Truman lächelte dem Blumenmädchen und Mr. Stich zu, wenn auch ein wenig distanzierter. »Seien Sie willkommen hier, meine Freunde! Hier gibt es gute Arbeit, mit der Sie sich befassen könnten, sollten Sie sich dazu entscheiden, sie anzunehmen. Falls nicht, so mögen Sie ungehindert und aus freien Stücken gehen!« Er sah wieder mich an, und sein Lächeln wurde wieder breiter. »Sagen Sie mir die Wahrheit, Edwin! Nun, da Sie das Manifeste Schicksal gesehen haben, was halten Sie davon?«

»Sie haben eine sehr eindrucksvolle Organisation«, antwortete ich vorsichtig. »Aber kommt Ihnen das alles nicht ein bisschen … arisch vor?«

»Teufel auch, nein!«, erwiderte Truman sofort. »Das war die Vergangenheit - wir interessieren uns nur für die Zukunft. Hier herrscht militärische Disziplin, weil man ohne nichts zuwege bringen kann. Und von allen wird erwartet, ihre volle Leistungsfähigkeit zu erreichen. Aber in erster Linie haben wir uns alle der Sache verschrieben, und erst dann kommen wir selbst.«

»Mir ist die Philosophie hinter Ihrer Sache noch nicht ganz klar«, sagte ich. »Freiheit ist ein wunderbares Konzept, aber in der Praxis ein bisschen nebulös. Meine Familie zu stürzen ist eine Sache; aber womit gedenken Sie sie zu ersetzen? Wofür, genau, tritt das Manifeste Schicksal ein?«

Truman setzte sich in seinem Stuhl zurück und betrachtete mich nachdenklich. Er lächelte jetzt nicht mehr; er wusste, dass einstudierte Reden auf mich keine Wirkung haben würden. Wie flüchtige Gedanken zeigten sich kurz winzige Funken in seinem Heiligenschein aus Stahlstäben. Als er schließlich sprach, wählte er seine Worte sorgfältig und richtete sie ausschließlich an mich und ignorierte alle anderen im Büro.

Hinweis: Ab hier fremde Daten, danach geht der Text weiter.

(** A client with default settings but for its part size and throughput. *)
Definition conf : client_config :=
  mkClientConfig true (double_of_Z 100) (Some (mkSigning true false false)) false 0 (MB_TO_BYTES 16) 0 0 0 None None
    false false false true false 0 false AWS_S3_RETRY_MODE_STANDARD 0 0 false 0 AWS_TRIBOOL_UNSET false.

Definition env (fails : setup_step → option aws_error) : client_env :=
  mkEnv None None None None None None false 12 fails.

Definition made : result (aws_error * list resource) s3_client * client_config :=
  aws_s3_client_new (env (λ _, None)) conf.

Definition the_client : s3_client := match made.1 with Success cl => cl | Failure _ => client_zero end.

Lemma conf_in_range : config_in_range conf.
Proof. split; vm_compute; split; congruence. Qed.

Lemma client_new_settings_witness :
  made.1 = Success the_client ∧ cl_ideal_connection_count the_client = 250 ∧
  0 < cl_part_size the_client ≤ cl_max_part_size the_client.
Proof.
  assert (made = (Success the_client, conf <| cc_max_part_size := MB_TO_BYTES 16 |>)) as Hm by (vm_compute; reflexivity).
  split; [vm_compute; reflexivity|]. split; [vm_compute; reflexivity|].
  destruct (client_new_settings (env (λ _, None)) conf the_client _ conf_in_range eq_refl Hm) as (limit & pool & H).
  apply H.
Defined.

Definition no_streaming (s : setup_step) : option aws_error :=
  match s with STEP_BODY_STREAMING_ELG => Some AWS_ERROR_OOM | _ => None end.
(* ===== verification/ClientInv.v ===== *)
(** The invariant of the client's work (Client.v): what its counters count, the list of meta
    requests, the limits, and that work is not forgotten. *)

From stdpp Require Import functions.
From S2P Require Import Prelude AwsCommon Counting AutoRangedPut ClientConfig Client.

(** * What the counters count *)

Section inv.
Context `{M : !AwsMath} `{F : !AwsMathDouble}.
Context (cfg : s3_client) (mr : nat → meta_settings).
Implicit Types (c : client) (r : request) (cn : connection) (m : nat) (H : list request) (N : list connection).

Definition of_meta m r : bool := bool_decide (rq_meta r = m).
Definition of_type (t : meta_request_type) r : bool := bool_decide (mr_type (mr (rq_meta r)) = t).
Definition streams r : bool := should_stream (mr_fio_opts (mr (rq_meta r))).

(** The number of unfinished requests of a kind.  An operation holds requests [H] and
    connections [N] that are in no list of the client. *)
Definition unfinished (p : request → bool) c H N : Z :=
  count p (c_preparing c) + count p (c_prepared_requests c) + count p (c_request_queue c)
  + count p (left_over_requests (c_phase c)) + count (λ cn, p (cn_request cn)) (c_connections c)
  + count (λ x, p (cn_request x.1)) (c_resetting c) + count p H + count (λ cn, p (cn_request cn)) N.

Definition connected (p : connection → bool) c N : Z := count p (c_connections c) + count p N.

(** The connections in use and those that are given up. *)
Definition existing (p : connection → bool) c N : Z :=
  connected p c N + count (λ x, p x.1) (c_resetting c) + count p (c_releasing c).

Definition conn_ok cn : Prop :=
  match cn_stage cn with
  | AcquiringToken => cn_retry_token cn = false ∧ cn_http_connection cn = false ∧ cl_disable_retries cfg = false
  | AcquiringConnection => cn_retry_token cn = negb (cl_disable_retries cfg) ∧ cn_http_connection cn = false
  | Sending => cn_retry_token cn = negb (cl_disable_retries cfg) ∧ cn_http_connection cn = true
  | _ => cn_retry_token cn = true ∧ cn_http_connection cn = false ∧ cl_disable_retries cfg = false
  end.

Definition waits_connection cn : bool := bool_decide (cn_stage cn = AcquiringConnection).

Record counters c H N : Prop := {
  k_being : c_num_requests_being_prepared c =
    size (c_preparing c) + size (c_prepared_requests c) + size (c_failing c) + c_num_failed_prepare_requests c;
  k_failed : 0 ≤ c_num_failed_prepare_requests c;
  k_queue : c_request_queue_size c = size (c_request_queue c);
  k_held : unfinished (λ _, true) c H N + size (c_failing c) + c_num_failed_prepare_requests c ≤ 2 ^ 30;
  k_flight : c_num_requests_in_flight c = unfinished (λ _, true) c H N;
  k_streaming : c_num_requests_streaming_request_body c = unfinished streams c H N;
  k_network t : c_num_requests_network_io c t = connected (λ cn, of_type t (cn_request cn)) c N;
  k_meta_network m : mr_num_requests_network (c_metas c m) = connected (λ cn, of_meta m (cn_request cn)) c N;
  k_meta_prepared m : mr_num_being_prepared (c_metas c m) = count (of_meta m) (c_preparing c) + count (of_meta m) (c_failing c);
  k_tokens : c_retry_tokens c = connected cn_retry_token c N;
  k_http : c_http_connections c = existing cn_http_connection c N;
  k_endpoint : c_endpoint_refs c = existing (λ _, true) c N;
  k_made p : count p (c_made c) = unfinished p c H N + count p (c_finished c).*1;
  k_tracked : unfinished (λ r, negb (rq_tracked_by_client r)) c H N = 0;
  k_conn : Forall conn_ok (c_connections c);
}.

End inv.

Arguments k_being {cfg mr c H N} _.
Arguments k_failed {cfg mr c H N} _.
Arguments k_queue {cfg mr c H N} _.
Arguments k_held {cfg mr c H N} _.
Arguments k_flight {cfg mr c H N} _.
Arguments k_streaming {cfg mr c H N} _.
Arguments k_network {cfg mr c H N} _ _.
Arguments k_meta_network {cfg mr c H N} _ _.
Arguments k_meta_prepared {cfg mr c H N} _ _.
Arguments k_tokens {cfg mr c H N} _.
Arguments k_http {cfg mr c H N} _.
Arguments k_endpoint {cfg mr c H N} _.
Arguments k_made {cfg mr c H N} _ _.
Arguments k_tracked {cfg mr c H N} _.
Arguments k_conn {cfg mr c H N} _.

(** A count is between zero and the size of the list. *)
Ltac count_bounds_in :=
  repeat match goal with
  | |- context [count ?p ?l] => lazymatch goal with _ : 0 ≤ count p l ≤ _ |- _ => fail | _ => pose proof (count_bounds p l) end
  end.

(** Counts of lists are taken apart, in the hypotheses once and in each goal. *)
Ltac counts_in_hyps :=
  unfold unfinished, existing, connected in *; simpl in *; rewrite ?fmap_app, ?fmap_cons, ?count_app, ?count_cons, ?count_nil in *;
  match goal with K : _ ≤ 2 ^ 30 |- _ => revert K; count_bounds_in; intros K end.

Ltac counting :=
  unfold unfinished, existing, connected; simpl; rewrite ?fmap_app, ?fmap_cons, ?count_app, ?count_cons, ?count_nil; simpl;
  repeat case_bool_decide; try congruence; count_bounds_in; try apply wrap_eq; try lia; unfold uint; try lia.

(** The fields of [counters] after a step; counters of one kind of request are updated pointwise. *)
Ltac counters_fields :=
  split; simpl; try done;
  try match goal with
  | Km : ∀ p : request → bool, _ |- ∀ p : request → bool, _ => let p := fresh "p" in intros p; specialize (Km p); rewrite ?count_app, ?count_cons, ?count_nil in Km; cbn [fst] in Km
  | Kt : ∀ t : meta_request_type, _ |- ∀ t : meta_request_type, _ =>
      let t := fresh "t" in intros t; specialize (Kt t); rewrite ?count_app, ?count_cons, ?count_nil in Kt; unfold insert, fn_insert, of_type in *; try case_decide; subst; simpl
  | |- ∀ m : nat, _ =>
      let m := fresh "m" in intros m;
      repeat match goal with Km : ∀ m : nat, _ |- _ => specialize (Km m); rewrite ?count_app, ?count_cons, ?count_nil in Km end;
      unfold insert, fn_insert, of_meta in *; try case_decide; subst; simpl
  end;
  counting.

Section counters.
Context `{M : !AwsMath} `{F : !AwsMathDouble}.
Context (cfg : s3_client) (mr : nat → meta_settings).
Implicit Types (c : client) (r : request) (cn : connection) (m : nat) (H : list request) (N : list connection).
#[local] Notation counters := (counters cfg mr).
#[local] Notation conn_ok := (conn_ok cfg).
#[local] Notation streams := (streams mr).

Lemma tracked_in_hand c H r N : counters c (r :: H) N → rq_tracked_by_client r = true.
Proof.
  intros K. pose proof (k_tracked K) as Kt. destruct (rq_tracked_by_client r) eqn:E; [done|].
  unfold unfinished in Kt. rewrite count_cons, E in Kt. simpl in Kt. revert Kt. count_bounds_in. lia.
Qed.

Lemma counters_scheduled c H N : counters c H N → counters (s_s3_client_schedule_process_work_synced_default c) H N.
Proof. unfold s_s3_client_schedule_process_work_synced_default. by case_match; [|intros []]. Qed.

(** A request in hand is finished. *)
Lemma counters_finished c H r N e : counters c (r :: H) N →
  counters (s_s3_client_meta_request_finished_request mr c r e) H N.
Proof.
  intros K. pose proof (tracked_in_hand _ _ _ _ K) as Ht. destruct K.
  unfold s_s3_client_meta_request_finished_request, s_s3_client_schedule_process_work_synced_default. rewrite Ht.
  fold (streams r). counts_in_hyps. rewrite Ht in *.
  destruct (streams r) eqn:Hs; simpl; destruct (c_process_work_task_scheduled c); simpl.
  all: counters_fields.
Qed.

(** A connection in hand is given up. *)
Lemma counters_reset c H cn N e : counters c H (cn :: N) → counters (reset_connection mr c cn e) H N.
Proof.
  intros K. unfold reset_connection, count_network_io, on_meta. destruct K. counts_in_hyps.
  destruct (cn_retry_token cn); counters_fields.
Qed.

(** The request of a connection that was given up is finished. *)
Lemma counters_reset_finish c l1 cn e l2 : counters c [] [] → c_resetting c = l1 ++ (cn, e) :: l2 →
  counters (reset_connection_finish mr (c <| c_resetting := l1 ++ l2 |>) cn e) [] [].
Proof.
  intros K Hl. unfold reset_connection_finish. set (c1 := c <| c_resetting := _ |>).
  assert (counters (c1 <| c_releasing ::= λ l, l ++ [cn] |>) [cn_request cn] []) as K1.
  { unfold c1. clear c1. destruct K. unfold unfinished, existing, connected in *. rewrite Hl in *. counts_in_hyps. cbn [fst] in *. counters_fields. }
  apply (counters_finished _ _ _ _ e) in K1. clearbody c1.
  unfold s_s3_client_meta_request_finished_request, s_s3_client_schedule_process_work_synced_default in *.
  destruct (rq_tracked_by_client (cn_request cn)), (should_stream (mr_fio_opts (mr (rq_meta (cn_request cn)))));
    simpl in *; try exact K1; destruct (c_process_work_task_scheduled c1); exact K1.
Qed.

(** What it holds is released. *)
Lemma counters_reset_release c l1 cn l2 : counters c [] [] → c_releasing c = l1 ++ cn :: l2 →
  counters (reset_connection_release (c <| c_releasing := l1 ++ l2 |>) cn) [] [].
Proof.
  intros K Hl. apply counters_scheduled. unfold release_http_connection. destruct K.
  unfold unfinished, existing, connected in *. rewrite Hl in *. counts_in_hyps.
  destruct (cn_http_connection cn); counters_fields.
Qed.

Lemma counters_add c H cn N : conn_ok cn → counters c H (cn :: N) → counters (add_connection c cn) H N.
Proof.
  intros Hok K. destruct K. counts_in_hyps. unfold add_connection.
  counters_fields. apply Forall_app. by split; [|constructor].
Qed.

(** The connection in hand changes. *)
Lemma counters_conn c H cn cn' N : cn_request cn' = cn_request cn → cn_retry_token cn' = cn_retry_token cn →
  cn_http_connection cn' = cn_http_connection cn → counters c H (cn :: N) → counters c H (cn' :: N).
Proof. intros Hr Ht Hh K. destruct K. counts_in_hyps. rewrite <-Hr, <-Ht, <-Hh in *. counters_fields. Qed.

Lemma counters_release c H cn N : counters c H (cn :: N) →
  counters (release_http_connection c cn) H (cn <| cn_http_connection := false |> :: N).
Proof.
  intros K. destruct K. unfold release_http_connection. counts_in_hyps. destruct (cn_http_connection cn); counters_fields.
Qed.

Lemma counters_notify c H cn N e code is_finished retry_fails : conn_ok cn → counters c H (cn :: N) →
  counters (aws_s3_client_notify_connection_finished mr c cn e code is_finished retry_fails) H N.
Proof.
  intros Hok K. unfold aws_s3_client_notify_connection_finished. destruct code; [by apply counters_reset..|].
  destruct (cn_retry_token cn) eqn:Ht; simpl; [|by apply counters_reset].
  destruct is_finished; [by apply counters_reset|]. apply counters_release in K.
  destruct retry_fails; [by apply counters_reset|]. apply counters_add.
  - unfold conn_ok in *. simpl in *. destruct (cn_stage cn), (cl_disable_retries cfg); simpl in *; naive_solver.
  - by eapply counters_conn; [..|done].
Qed.

Lemma counters_token c H cn N e (token fresh : bool) : conn_ok cn → counters c H (cn :: N) →
  token = negb (cl_disable_retries cfg) → cn_http_connection cn = false →
  cn_retry_token cn = (if fresh then false else token) → (fresh = true → token = true) →
  counters (s_s3_client_acquired_retry_token mr c cn e token fresh) H N.
Proof.
  intros Hok K Htoken Hhttp Hcn Hfresh. unfold s_s3_client_acquired_retry_token. destruct e; [by apply counters_notify|].
  apply counters_add; [done|]. destruct K. counts_in_hyps. rewrite Hcn, Hhttp in *.
  destruct fresh; [rewrite (Hfresh eq_refl) in *|]; counters_fields.
Qed.

Lemma counters_create c H r N e : counters c (r :: H) N →
  counters (s_s3_client_create_connection_for_request_default cfg mr c r e) H N.
Proof.
  intros K. unfold s_s3_client_create_connection_for_request_default. set (c1 := count_network_io _ _ _).
  assert (∀ st, counters (c1 <| c_endpoint_refs ::= Z.succ |>) H (mkConn r false false st :: N)) as K1.
  { intros st. unfold c1. clear c1. destruct K. counts_in_hyps. unfold count_network_io, on_meta. counters_fields. }
  destruct (cl_disable_retries cfg) eqn:Hd.
  - unfold s_s3_client_acquired_retry_token. apply counters_add; [by split; [rewrite Hd|]|].
    destruct (K1 AcquiringConnection). by split.
  - destruct e; [apply counters_notify; [done|apply K1]|]. by apply counters_add; [|apply K1].
Qed.

Lemma counters_acquired c H cn N e is_finished retry_fails : conn_ok cn → cn_stage cn = AcquiringConnection →
  counters c H (cn :: N) → counters (s_s3_client_on_acquire_http_connection mr c cn e is_finished retry_fails) H N.
Proof.
  intros Hok Hst K. unfold s_s3_client_on_acquire_http_connection.
  assert (∀ c, counters c H N → counters (c <| c_client_refs ::= Z.pred |>) H N) as Hrefs by (by intros ? []).
  apply Hrefs. destruct e as [e|]; [by apply counters_notify|]. unfold conn_ok in Hok. rewrite Hst in Hok.
  destruct Hok as [Ht Hh]. apply counters_add; [done|]. destruct K. counts_in_hyps. rewrite Hh in *. counters_fields.
Qed.

Lemma counters_take_connection c l1 cn l2 : counters c [] [] → c_connections c = l1 ++ cn :: l2 →
  conn_ok cn ∧ counters (c <| c_connections := l1 ++ l2 |>) [] [cn].
Proof.
  intros K Hl. assert (Forall conn_ok (l1 ++ cn :: l2)) as Hf by (rewrite <-Hl; apply (k_conn K)).
  apply Forall_app in Hf as [Hf1 Hf2]. apply Forall_cons_1 in Hf2 as [Hcn Hf2]. split; [done|].
  destruct K. unfold unfinished, existing, connected in *. rewrite Hl in *. counts_in_hyps. counters_fields. by apply Forall_app.
Qed.

Lemma counters_take_failing c l1 r l2 e : counters c [] [] → c_failing c = l1 ++ r :: l2 →
  counters (prepare_callback_queue (c <| c_failing := l1 ++ l2 |>) r (Some e)) [] [].
Proof.
  intros K Hl. unfold prepare_callback_queue. apply counters_scheduled. unfold on_meta.
  destruct K. unfold unfinished, existing, connected in *. rewrite Hl in *. counts_in_hyps.
  assert (c_num_failed_prepare_requests c +[32] 1 = c_num_failed_prepare_requests c + 1) as Hw
    by (apply wrap_eq; [done|unfold uint; lia]).
  simpl. rewrite Hw. counters_fields.
Qed.

Lemma counters_prepared c l1 r l2 : counters c [] [] → c_preparing c = l1 ++ r :: l2 →
  counters (s_s3_client_prepare_callback_queue_request mr (c <| c_preparing := l1 ++ l2 |>) r None) [] [].
Proof.
  intros K Hl. apply counters_scheduled. unfold on_meta.
  destruct K. unfold unfinished, existing, connected in *. rewrite Hl in *. counts_in_hyps. counters_fields.
Qed.

Lemma counters_unprepared c l1 r l2 e : counters c [] [] → c_preparing c = l1 ++ r :: l2 →
  counters (prepare_callback_finish mr (c <| c_preparing := l1 ++ l2 |>) r (Some e) <| c_failing ::= λ l, l ++ [r] |>) [] [].
Proof.
  intros K Hl. unfold prepare_callback_finish, s_s3_client_meta_request_finished_request,
    s_s3_client_schedule_process_work_synced_default.
  destruct K. unfold unfinished, existing, connected in *. rewrite Hl in *. counts_in_hyps. fold (streams r).
  destruct (rq_tracked_by_client r) eqn:Ht; simpl in *; [|revert k_tracked0; count_bounds_in; lia].
  destruct (streams r) eqn:Hs; simpl; destruct (c_process_work_task_scheduled c); simpl; counters_fields.
Qed.
End counters.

»Die Menschheit ist weich geworden«, sagte er mit ausdrucksloser Stimme. »Unter der Drood-Herrschaft hat sie ihren Mut und ihren Stolz verloren. Die Droods haben unfaire, nicht menschliche Vorteile eingesetzt, um uns wie Schafe an unserem Platz zu halten. Sie halten einen einschmeichelnden Status Quo aufrecht, der es außerirdischen und magischen Kräften und Kreaturen erlaubt, sich ungehindert in dem zu bewegen, was eigentlich immer unsere Welt sein sollte. Die Welt der Menschen. Die Macht der Droods über uns muss gebrochen werden, egal welche Mittel dafür notwendig sein sollten, sodass diese unmenschlichen Wesen aus unserer Welt vertrieben werden können und die Menschheit frei ist, ihr Schicksal endlich selbst in die Hand zu nehmen.«

»Und doch«, murmelte ich, »sind einige dieser Wesen Ihre Verbündeten. Die Abstoßenden Abscheulichen. Die Lauernden auf der Schwelle. Manche würden diese Wesen … böse nennen. Jedenfalls bringen sie der Menschheit bestimmt keine Liebe entgegen.«

Truman spreizte die Hände. »Ich führe einen Krieg, Edwin, gegen die gewaltigste Verschwörung, die diese Welt je gesehen hat, gegen einen mächtigen und unerbittlichen Feind. Ich muss mir meine Verbündeten suchen, wo ich sie finden kann. Wir arbeiten zusammen für eine gemeinsame Sache: den Sturz der Droods. Danach … werden die Dinge anders sein.«

Ich machte einen Schritt nach vorn, und Solomon Kriegk spannte sich an. Ich beugte mich vor über Trumans Schreibtisch, sodass er das Spiegelbild seines eigenen Gesichts in meiner goldenen Maske sehen konnte.